"Dot Blossom!" she cried, rushing toward her. "You'll spoil 'em.
Oh, Bobby, look what Dot's doing to the daisies!"

In her anxiety to get the daisies wet, Dot had climbed to the top of the rail, and when Meg shouted at her so suddenly she was startled. She tried to catch the rail, missed it, and tumbled into the water.

Dear, dear, there was a hubbub, you may be sure. Luckily the boat was in very shallow water and a man sitting on the wharf jumped in and had Dot in his arms almost as soon as she splashed. He was Mr. Harley and he easily walked ashore. The water was only as high as his waist.

"You're not drowned," he kept telling Dot, who was sadly frightened and crying bitterly. "You're only wet, Sister."

"Take her up to Mrs. Clayton's," ordered Captain Jenks. "We were headed for there, and she always has a big fire on account of the ironing. She'll know what to do."

Apparently Mr. Harley knew where Mrs. Clayton lived, for he strode away with Dot in his arms. Captain Jenks, Meg and Bobby and Twaddles had to run to keep up with him. He stopped before a whitewashed cottage with a woman ironing in the large front room.

"Can you dry this baby off and give her something hot to drink?" asked Captain Jenks, and Mrs. Clayton held out her arms for Dot.
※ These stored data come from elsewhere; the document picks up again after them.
(** [ledger.sign] resumed with the device's answer (lines 208-215). *)
Definition sign_after_signTransaction
    (r : Pid) (transaction : TxRef) (result : Result Bytes) (w : World)
  : World :=
  match result with
  | Ok sig =>
      match signatureHint (publicKey (ledger w)) with
      | Ok hint =>
          let decorated := {| hint := hint; signature := sig |} in
          match txs w !! transaction with
          | Some tx =>
              settle r (Ok (VTx transaction))
                (set_txs (<[transaction := push decorated tx]> (txs w)) w)
          | None => settle r (Err TypeError) w
          end
      | Err e => settle r (Err e) w
      end
  | Err e => settle r (Err e) w
  end.

(** A call suspended at [await q], resumed with the outcome of [q]. *)
Definition wake (p : Pid) (t : Task) (outcome : Result Value) (w : World)
  : option World :=
  match t, outcome with
  | ledger_connect_at_disconnection target account index internalFlag _,
    Ok _ =>
      let w := set_disconnection None w in
      Some (ledger_connect_body p target account index internalFlag w)
  | ledger_connect_at_disconnection _ _ _ _ _, Err e =>
      Some (settle p (Err e) w)
  | ledger_connect_return _, _ => Some (settle p outcome w)
  | onConnect_at_refresh _, Ok _ => Some (onConnect_after_refresh p w)
  | onConnect_at_refresh _, Err e => Some (settle p (Err e) w)
  | polling_at_disconnect thisApplication _, Ok _ =>
      Some (polling_loop p thisApplication w)
  | polling_at_disconnect _ _, Err e => Some (settle p (Err e) w)
  | disconnect_return _, _ => Some (settle p outcome w)
  | then_onDisconnect _, Ok _ =>
      Some (settle p (Ok VUndefined) (onDisconnect w))
  | then_onDisconnect _, Err e => Some (settle p (Err e) w)
  | _, _ => None
  end.

Definition awaited (t : Task) : option Pid :=
  match t with
  | ledger_connect_at_disconnection _ _ _ _ d => Some d
  | ledger_connect_return c => Some c
  | onConnect_at_refresh f => Some f
  | polling_at_disconnect _ q => Some q
  | disconnect_return d => Some d
  | then_onDisconnect d => Some d
  | _ => None
  end.

(** ** The system *)

Inductive Event : Type :=
| SetOnConnect (isFunction : bool)
| SetOnDisconnect (isFunction : bool)
| CallConnect (account index : option Z) (internalFlag : option bool)
| CallSign (transaction : TxRef)
| CallDisconnect
| TransportCreated (p : Pid) (r : Result Transport)
| GotPublicKey (p : Pid) (r : Result string)
| GotAppConfiguration (p : Pid) (r : Result (string * bool))
| Signed (p : Pid) (r : Result Bytes)
| Closed (p : Pid) (r : Result unit)
| TimerFired (p : Pid)
| Wake (p : Pid)
| Tick (ms : Z).

Definition step (ev : Event) (w : World) : option World :=
  match ev with
  | SetOnConnect b => Some (set_onConnectHandler b w)
  | SetOnDisconnect b => Some (set_onDisconnectHandler b w)
  | CallConnect account index internalFlag =>
      Some (snd (ledger_connect account index internalFlag w))
  | CallSign transaction => Some (snd (ledger_sign transaction w))
  | CallDisconnect => Some (snd (ledger_disconnect w))
  | TransportCreated p r =>
      match promises w !! p with
      | Some (Pending connect_at_create) => Some (connect_after_create p r w)
      | _ => None
      end
  | GotPublicKey p r =>
      match promises w !! p with
      | Some (Pending connect_at_getPublicKey) =>
          Some (connect_after_getPublicKey p r w)
      | _ => None
      end
  | GotAppConfiguration p r =>
      match promises w !! p with
      | Some (Pending refresh_at_getAppConfiguration) =>
          Some (refresh_after_getAppConfiguration p r w)
      | _ => None
      end
  | Signed p r =>
      match promises w !! p with
      | Some (Pending (sign_at_signTransaction transaction)) =>
          Some (sign_after_signTransaction p transaction r w)
      | _ => None
      end
  | Closed p r =>
      match promises w !! p with
      | Some (Pending (transport_close _)) =>
          Some (settle p
                  (match r with Ok _ => Ok VUndefined | Err e => Err e end) w)
      | _ => None
      end
  | TimerFired p =>
      match promises w !! p with
      | Some (Pending (connect_at_timeout deadline)) =>
          if (deadline <=? now w)%Z then Some (connect_after_timeout p w)
          else None
      | Some (Pending (polling_at_timeout thisApplication deadline)) =>
          if (deadline <=? now w)%Z
          then Some (polling_after_timeout p thisApplication w)
          else None
      | _ => None
      end
  | Wake p =>
      match promises w !! p with
      | Some (Pending t) =>
          match awaited t with
          | Some q =>
              match promises w !! q with
              | Some (Settled outcome) => wake p t outcome w
              | _ => None
              end
          | None => None
          end
      | _ => None
      end
  | Tick ms => if (0 <=? ms)%Z then Some (set_now (now w + ms)%Z w) else None
  end.

Fixpoint run (evs : list Event) (w : World) : option World :=
  match evs with
  | [] => Some w
  | ev :: evs =>
      match step ev w with
      | Some w => run evs w
      | None => None
      end
  end.

End Program.

(** The module as loaded, at time [t], holding the transaction objects
    [store]. *)
Definition init (t : Z) (store : gmap TxRef Transaction) : World :=
  {| ledger := {| publicKey := None; path := None; account := None;
                  index := None; internalFlag := None; version := None;
                  multiOpsEnabled := None; transport := None;
                  application := None; error := None |};
     connection := MNull; disconnection := None;
     ping := false; isPolling := false;
     onConnectHandler := false; onDisconnectHandler := false;
     promises := ∅; next := 0; txs := store; now := t; effects := [] |}.

End Legacy.

(** * Vocabulary of the properties, and sample data

    The steps of the handshake as events, and concrete collaborators,
    worlds and runs on which the properties below are exercised. *)







(** A failure of the kind a device that is not plugged in produces, and
    the failure of a browser without U2F. *)
Definition transient : JsError := Thrown (Some "NoDevice") None.

Definition sample_tx : Transaction :=
  {| signatureBase := [Byte.x01; Byte.x02]; signatures := [] |}.

(** A small StellarSdk to run the signing functions on: the base64 text of
    a signature is read back to its bytes, and every string is a key. *)
Definition model_toBase64 (b : Bytes) : string := string_of_list_byte b.

Definition model_hintOf (pk : string) : Bytes := list_byte_of_string pk.

Definition model_addSignature
    (pk : option string) (s : string) (tx : Transaction)
  : Result Transaction :=
  match pk with
  | Some k =>
      Ok (push {| hint := model_hintOf k; signature := list_byte_of_string s |}
            tx)
  | None => Err (Error "Invalid signature")
  end.

Definition model_signatureHint (pk : option string) : Result Bytes :=
  match pk with
  | Some k => Ok (model_hintOf k)
  | None => Err TypeError
  end.

(** Worlds with a session established on transport 7. *)
Definition index_session : Index.World :=
  {| Index.ledger :=
       {| Index.publicKey := Some "GA"; Index.path := Some "44'/148'/0'";
          Index.version := Some "3.0"; Index.multiOpsEnabled := Some false;
          Index.transport := Some 7;
          Index.application := Some (Index.StellarApp 7) |};
     Index.connection := Index.MPromise 1; Index.disconnection := None;
     Index.onConnectHandler := false; Index.onDisconnectHandler := false;
     Index.promises :=
       {[ 0 := Index.Settled (Ok Index.VUndefined);
          1 := Index.Settled (Ok Index.VUndefined) ]};
     Index.next := 2; Index.txs := {[ 0 := sample_tx ]}; Index.now := 0;
     Index.effects := [] |}.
The little girl was indignant at being called "baby" but her teeth were chattering from cold and fright, and the hot cocoa Mrs. Clayton presently gave her tasted very good. She went off to sleep after that, wrapped in a warm blanket, and woke to find her clothes dry and ironed.

Mrs. Clayton was a stout, comfortable, jolly kind of woman who did washing and ironing for the Summer people on the various islands and in the shore towns that bordered Sunset Lake. She promised to have Mother Blossom's clothes ready a week from that day, and the children trotted back to the boat, Dot none the worse for her experience. They knew no one at home would be worried, though Dot had slept two hours, because they were not expected back till the afternoon boat.

"We had cocoa and jelly sandwiches while you were asleep," Twaddles informed his sister. "And Mrs. Clayton has a ship carved out of a piece of bone!"